- **TASK DETAILS**
For the records that follow, please set down exactly the lines between the one holding "Definition FIREWALL_IMPLEMENTATION_VERSION : string" and the one holding "Record TrustedGoal := mk_TrustedGoal", inclusive, and only those.
************
(*| runtime/checkpoint.rs 164-167 CheckpointCompatibilityManifestV1::with_schema_version *)
Definition with_schema_version (v : Z) (m : CheckpointManifestV1) : CheckpointManifestV1 :=
  mk_Manifest v (manifest_run_id m) (workflow_id m) (workflow_version m) (workflow_hash m)
    (resource_hashes m) (implementation_identities m) (sandbox_policy_hash m)
    (event_log_identity m).

(*| runtime/checkpoint.rs 170-173 CheckpointCompatibilityManifestV1::with_workflow_hash *)
Definition with_workflow_hash (hash : string) (m : CheckpointManifestV1) : CheckpointManifestV1 :=
  mk_Manifest (schema_version m) (manifest_run_id m) (workflow_id m) (workflow_version m) hash
    (resource_hashes m) (implementation_identities m) (sandbox_policy_hash m)
    (event_log_identity m).

(*| runtime/checkpoint.rs 176-183 CheckpointCompatibilityManifestV1::with_resource_hash *)
Definition with_resource_hash (resource hash : string) (m : CheckpointManifestV1) :
    CheckpointManifestV1 :=
  mk_Manifest (schema_version m) (manifest_run_id m) (workflow_id m) (workflow_version m)
    (workflow_hash m) (<[resource := hash]> (resource_hashes m)) (implementation_identities m)
    (sandbox_policy_hash m) (event_log_identity m).
(* ===== verification/Firewall.v ===== *)
(** * The tool firewall

    [workflow-runtime/src/firewall_types.rs], [firewall.rs] and
    [semantic_firewall.rs]: the deterministic hard policy over a proposed tool
    call, and the reduction of the four semantic judges, which can only restrict
    it.  The [Serialize] implementations are derived: they are written out as
    JSON values, because the identities hash them and the secret scan reads them.
    [serde_json] decoding of a proposal and of a judge report is the class
    [FirewallJson]. *)

From stdpp Require Import pretty.
From S2P Require Import Prelude Hashing.
From S2P Require Import Policy Text Json Approval Spec Order Trust Event.

(*| runtime/firewall_types.rs 7-7 FIREWALL_SCHEMA_VERSION *)
Definition FIREWALL_SCHEMA_VERSION : Z := 1.
(*| runtime/firewall_types.rs 8-8 FIREWALL_IMPLEMENTATION_VERSION *)
Definition FIREWALL_IMPLEMENTATION_VERSION : string := "firewall-hard-policy-v1".
(*| runtime/firewall.rs 20-20 MAX_PROPOSAL_BYTES *)
Definition MAX_PROPOSAL_BYTES : Z := 16384.
(*| runtime/semantic_firewall.rs 7-7 SEMANTIC_FIREWALL_VERSION *)
Definition SEMANTIC_FIREWALL_VERSION : string := "semantic-firewall-v1".

(*| runtime/typed_protocol.rs 141-145 FirewallDecision *)
Inductive FirewallDecision := Allow | Deny | RequireHumanApproval.
#[export] Instance FirewallDecision_eq_dec : EqDecision FirewallDecision.
Proof. solve_decision. Defined.

(*| runtime/firewall_types.rs 13-21 TrustedGoal *)
Record TrustedGoal := mk_TrustedGoal {
  goal_schema_version : Z; goal_id : string; goal_version : string;
  goal_capabilities : gset SandboxCapability; goal_scopes : gset string;
  goal_destinations : gset string }.

(*| runtime/firewall_types.rs 26-31 SideEffectClass *)
Inductive SideEffectClass := EffectNone | EffectRead | EffectWrite | EffectDestructive.
#[export] Instance SideEffectClass_eq_dec : EqDecision SideEffectClass.
Proof. solve_decision. Defined.

(*| runtime/firewall_types.rs 36-40 SideEffectDescriptor *)
Record SideEffectDescriptor := mk_SideEffect { effect_schema_version : Z; effect_class : SideEffectClass }.

(*| runtime/firewall_types.rs 47-51 TargetVersion *)
Record TargetVersion := mk_TargetVersion { target_schema_version : Z; revision : string }.
#[export] Instance TargetVersion_eq_dec : EqDecision TargetVersion.
Proof. solve_decision. Defined.

(*| runtime/firewall_types.rs 56-61 TargetState *)
Record TargetState := mk_TargetState {
  target_scope : string; target_destination : string; target_resource : string;
  target_version : TargetVersion }.
#[export] Instance TargetState_eq_dec : EqDecision TargetState.
Proof. solve_decision. Defined.
#[export] Instance TargetState_countable : Countable TargetState.
Proof.
  apply (inj_countable'
    (λ t, (target_scope t, target_destination t, target_resource t,
           target_schema_version (target_version t), revision (target_version t)))
    (λ '(s, d, r, v, n), mk_TargetState s d r (mk_TargetVersion v n))).
  by intros [??? []].
Defined.

(*| runtime/firewall_types.rs 66-78 ToolIntent *)
Record ToolIntent := mk_ToolIntent {
  intent_schema_version : Z; intent_goal_id : string; intent_tool_id : string;
  intent_tool_version : string; intent_capabilities : gset SandboxCapability;
  intent_scope : string; intent_destination : string; intent_resource : string;
  intent_effect : SideEffectDescriptor; intent_target_version : TargetVersion }.

(*| runtime/firewall_types.rs 83-89 ToolArgument *)
Inductive ToolArgument := ArgInteger (value : Z) | ArgBoolean (value : bool) | ArgToken (value : string).

(*| runtime/firewall_types.rs 112-116 ProposalProvenance *)
Record ProposalProvenance := mk_ProposalProvenance {
  source_digest : string; arguments_digest_claim : string; proposal_trust_domain : TrustDomain }.

(*| runtime/firewall_types.rs 121-128 ToolProposal *)
Record ToolProposal := mk_ToolProposal {
  proposal_schema_version : Z; intent : ToolIntent; proposal_arguments : gmap string ToolArgument;
  proposal_provenance : ProposalProvenance }.

(*| runtime/firewall_types.rs 133-138 ArgumentRule *)
Inductive ArgumentRule :=
| RuleInteger (min max : Z) | RuleBoolean | RuleToken (max_bytes : Z)
| RuleChoice (values : gset string).

(*| runtime/firewall_types.rs 143-146 ArgumentBinding *)
Inductive ArgumentBinding := BindLiteral (value : string) | BindArgument (name : string).

(*| runtime/firewall_types.rs 151-154 ToolAdmission *)
Inductive ToolAdmission := AdmitLowRisk | AdmitHumanApproval.
#[export] Instance ToolAdmission_eq_dec : EqDecision ToolAdmission.
Proof. solve_decision. Defined.

(*| runtime/firewall_types.rs 159-170 ToolRule *)
Record ToolRule := mk_ToolRule {
  rule_version : string; rule_capabilities : gset SandboxCapability; rule_scopes : gset string;
  rule_destinations : gset string; rule_effect : SideEffectClass; rule_admission : ToolAdmission;
  rule_arguments : gmap string ArgumentRule; rule_scope : ArgumentBinding;
  rule_destination : ArgumentBinding; rule_resource : ArgumentBinding }.

(*| runtime/firewall_types.rs 175-183 FirewallPolicy *)
Record FirewallPolicy := mk_FirewallPolicy {
  fw_schema_version : Z; fw_version : string; fw_tools : gmap string ToolRule;
  fw_targets : gset TargetState; forbidden_markers : gset string }.

(*| runtime/firewall_types.rs 214-245 FirewallReason *)
Inductive FirewallReason :=
| ReasonSchema | ReasonPolicy | ReasonProvenance | ReasonGoal | ReasonTool | ReasonCapability
| ReasonScope | ReasonDestination | ReasonArguments | ReasonSecret | ReasonSideEffect
| ReasonStaleTarget | ReasonLowRisk | ReasonSemantic | ReasonHumanApproval.
#[export] Instance FirewallReason_eq_dec : EqDecision FirewallReason.
Proof. solve_decision. Defined.

(*| runtime/firewall_types.rs 214-245 FirewallReason *)
Definition reason_code (r : FirewallReason) : string :=
  match r with
  | ReasonSchema => "sch" | ReasonPolicy => "pol" | ReasonProvenance => "prv"
  | ReasonGoal => "gol" | ReasonTool => "tol" | ReasonCapability => "cap"
  | ReasonScope => "scp" | ReasonDestination => "dst" | ReasonArguments => "arg"
  | ReasonSecret => "sec" | ReasonSideEffect => "eff" | ReasonStaleTarget => "stl"
  | ReasonLowRisk => "low" | ReasonSemantic => "smt" | ReasonHumanApproval => "hum"
  end.

(** ** Tokens, bindings and argument rules *)

Definition token_punctuation (c : ascii) : bool :=
  existsb (Ascii.eqb c) ["."; "_"; "-"; "/"; ":"; "@"; "#"]%char.

(*| runtime/firewall.rs 239-245 token *)
Definition token (value : string) (max : Z) : bool :=
  negb (str_is_empty value) && (str_len value <=? max)%Z &&
  str_all (λ c, is_ascii_alphanumeric c || token_punctuation c) value.

(*| runtime/firewall.rs 246-251 valid_digest *)
Definition valid_hex_digest (value : string) : bool :=
  (str_len value =? 64)%Z && str_all is_lower_hex value.

(*| runtime/firewall.rs 211-225 ArgumentRule::accepts *)
Definition accepts (rule : ArgumentRule) (argument : ToolArgument) : bool :=
  match rule, argument with
  | RuleInteger min max, ArgInteger value => (min <=? value)%Z && (value <=? max)%Z
  | RuleBoolean, ArgBoolean _ => true
  | RuleToken max_bytes, ArgToken value => token value (Z.min max_bytes 256)
  | RuleChoice values, ArgToken value => token value 256 && bool_decide (value ∈ values)
  | _, _ => false
  end.

(** [i64] and [bool] in [Display] form. *)
Definition argument_text (a : ToolArgument) : string :=
  match a with
  | ArgToken value => value
  | ArgInteger value => pretty value
  | ArgBoolean value => bool_text value
  end.

(*| runtime/firewall.rs 228-237 ArgumentBinding::resolve *)
Definition resolve_binding (b : ArgumentBinding) (proposal : ToolProposal) : option string :=
  match b with
  | BindLiteral value => Some value
  | BindArgument name => argument_text <$> proposal_arguments proposal !! name
  end.

(** ** Serialized forms *)

(*| runtime/lib.rs 503-535 SandboxCapability *)
Definition capability_code (c : SandboxCapability) : string :=
  match c with
  | FilesystemRead => "filesystem_read" | FilesystemWrite => "filesystem_write"
  | Network => "network" | ProcessSpawn => "process_spawn" | MaximumPids => "maximum_pids"
  | CpuTime => "cpu_time" | CapWallTime => "wall_time" | CapIdleTime => "idle_time"
  | Memory => "memory" | OutputBytes => "output_bytes" | OpenFiles => "open_files"
  | EnvironmentVariables => "environment_variables" | SyscallProfile => "syscall_profile"
  | UserGroupIdentity => "user_group_identity" | DeviceAccess => "device_access"
  end.

(*| runtime/security.rs 17-24 TrustDomain *)
Definition domain_code (d : TrustDomain) : string :=
  match d with
  | TrustedPolicy => "trusted_policy" | Trust.TrustedGoal => "trusted_goal"
  | ConditionallyTrustedContent => "conditionally_trusted_content"
  | UntrustedContent => "untrusted_content" | SyntheticTrap => "synthetic_trap"
  end.

(*| runtime/firewall_types.rs 24-31 SideEffectClass *)
Definition effect_code (c : SideEffectClass) : string :=
  match c with
  | EffectNone => "none" | EffectRead => "read" | EffectWrite => "write"
  | EffectDestructive => "destructive"
  end.

(** The derived order of [TargetState]: field by field. *)
Definition cmp_target : TargetState → TargetState → comparison :=
  cmp_then (cmp_by target_scope String.compare)
    (cmp_then (cmp_by target_destination String.compare)
       (cmp_then (cmp_by target_resource String.compare)
          (cmp_then (cmp_by (λ t, target_schema_version (target_version t)) Z.compare)
             (cmp_by (λ t, revision (target_version t)) String.compare)))).

Section json.
Context `{IntJson}.

(** A [BTreeSet] is an array in order; capabilities are ordered as declared. *)
Definition capabilities_value (cs : gset SandboxCapability) : Value :=
  jstrings (map capability_code (List.filter (λ c, bool_decide (c ∈ cs)) all_capabilities)).
Definition set_value (s : gset string) : Value := jstrings (btree_elements s).
Definition map_value {A : Type} (f : A → Value) (m : gmap string A) : Value :=
  Object (map (λ e, (fst e, f (snd e))) (btree_entries m)).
************
- **EXPECTED ANSWER**
Definition FIREWALL_IMPLEMENTATION_VERSION : string := "firewall-hard-policy-v1".
(*| runtime/firewall.rs 20-20 MAX_PROPOSAL_BYTES *)
Definition MAX_PROPOSAL_BYTES : Z := 16384.
(*| runtime/semantic_firewall.rs 7-7 SEMANTIC_FIREWALL_VERSION *)
Definition SEMANTIC_FIREWALL_VERSION : string := "semantic-firewall-v1".

(*| runtime/typed_protocol.rs 141-145 FirewallDecision *)
Inductive FirewallDecision := Allow | Deny | RequireHumanApproval.
#[export] Instance FirewallDecision_eq_dec : EqDecision FirewallDecision.
Proof. solve_decision. Defined.

(*| runtime/firewall_types.rs 13-21 TrustedGoal *)
Record TrustedGoal := mk_TrustedGoal {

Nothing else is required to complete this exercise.